Wir schreiben das Jahr 2024, ein großer Geburtstag steht Deutschland bevor. Was schreibt man unserer nun ältesten Staatsdame der Republik – der Grande Dame Demokratie – zum 75. Geburtstag in die Glückwunschkarte? Vielleicht schreibe ich ihr: „Danke, Madame Demokratie, daß Sie mir, daß Sie uns allen, ein ganzes Leben in Frieden, Freiheit, Wohlergehen und auch Wohlstand ermöglicht haben!“ – und drunter vielleicht noch einen persönlichen Wunsch: „P.S.: …und das mit der Balance von Sozialem, Ökologie und Ökonomie werden wir schaffen! Das werden Sie noch erleben, versprochen!“

Berlin, Platz der Republik, 21.01.2024, 16.10 Uhr, Demo gegen Rechts

Vielleicht aber lädt sie uns alle auch zu ihrer Geburtstagsrunde ein, das tut sie eigentlich immer.

Dann würde ich gerne statt der Glückwunschkarte eine kurze Ansprache am Tisch machen. Vielleicht lasse ich dann zur Feier des Tages den Blick historisch werden, da Madame Demokratie – wie es ihre offene und wohlerzogene Art ist – auch Gäste aus der Vergangenheit an ihren Tisch geladen hat. Ich würde nach einer Ehrerbietung an unsere Gastgeberin das Wort direkt an die älteren Herrschaften in der Runde richten. Der historischen Bedeutung des Tags wegen, sollten sie mit einbezogen werden. Doch es ist seltsam, wie jedes Jahr aufs Neue: Diese ehrwürdigen Herrschaften sind zwar weitaus jünger als unsere Gastgeberin, dafür aber schon lange tot. Auf diesen etwas seltsamen Umstand ihrer am Tisch versammelten Nicht-mehr-Existenz kommen diese Herrschaften selbst nicht ganz klar. Vor allem wahrscheinlich deshalb, weil sie sich selbst das Leben genommen haben und ihnen daher nun zwangsläufig jene weise Lebenserfahrung fehlt, die unsere alte Dame heute an ihrem Ehrentag gutmütig ausstrahlt. Vielleicht sind sie deswegen etwas zu lautstark am Tisch und diskutieren „Alternativen“ zur versammelten Runde, in der sie sich offensichtlich fehl am Platz fühlen. Da wäre das „gestandene Mannsbild“ des Deutschen Kaiserreichs, der 47 Jahre alt wurde und dann Suizid beging. Und dann ist da ein zwölfjähriger Rotzlöffel, der kindisch von sich behauptet, „tausendjährig“ zu sein. Er ist der Jüngste am Tisch, auch er hat sich selbst umgebracht. Und zwischen ihnen eingeklemmt sitzt eine blässliche Teenagerin – die „Weimarer Republik“ – die im zarten Alter von 14 Jahren vergewaltigt und ermordet wurde.

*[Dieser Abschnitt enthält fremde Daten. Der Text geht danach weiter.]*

(** The test that guards the default starting page never finds the string:
    the list it searches holds the dictionary, not its keys. *)
Lemma page_never_in_list_of_params (params : gmap string pyval) :
  str_in_list "page" [PDict params] = false.
Proof. reflexivity. Qed.

(** [fetch_all_data_bridges_data] once the page count [n] is known: the
    pages submitted are 1 to [n], whatever [params] holds under ["page"]. *)
Lemma fetch_all_run env endpoint_type params self n self' out :
  get_total_pages env endpoint_type params self = (Ret (PInt n), self', out) ->
  fetch_all_data_bridges_data env endpoint_type params self
  = match
      (futures ← submit_pages endpoint_type (<["page" := PInt 1]> params)
                   (map (fun i => 1 + Z.of_nat i) (seq 0 (Z.to_nat n)));
       completed ← run_pool env endpoint_type futures;
       collect pd_DataFrame_empty completed) self'
    with
    | (r, self'', out') => (r, self'', out ++ out')
    end.
Proof.
  intros Hpages. unfold fetch_all_data_bridges_data.
  unfold mbind at 1, M_bind at 1, bind at 1. rewrite Hpages.
  rewrite page_never_in_list_of_params. cbn [negb].
  unfold subscript. rewrite lookup_insert_eq.
  unfold mbind at 1, M_bind at 1, bind at 1, lift at 1.
  unfold mbind at 1, M_bind at 1, bind at 1, lift at 1.
  cbn [py_add].
  unfold mbind at 1, M_bind at 1, bind at 1, lift at 1.
  cbn [py_range].
  replace (n + 1 - 1) with n by lia.
  cbn [app].
  destruct ((futures ← submit_pages endpoint_type (<["page" := PInt 1]> params)
                   (map (fun i => 1 + Z.of_nat i) (seq 0 (Z.to_nat n)));
             completed ← run_pool env endpoint_type futures;
             collect pd_DataFrame_empty completed) self')
    as [[r self''] out']; reflexivity.
Qed.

Nun könnte man mit diesen Untoten am Tisch versammelt den Geburtstag unserer Grande Dame feiern. Aber der 12-jährige rotzt uns ungezogen in die Suppe und zündelt an der Tischdecke, und der alte Herr stinkt so gewaltig nach Verdun und Verwesung, daß uns schlecht wird. Die Augen der toten Teenagerin dazwischen machen traurig.

Und so stehe ich auf, schlage den Löffel ans Glas, wünsche laut uns Lebenden am Tisch der Demokratie versammelt eine schöne Feier, die anderen mögen doch bitte gehen. Denn wir haben hier ein Dinner for One, und ein One for All.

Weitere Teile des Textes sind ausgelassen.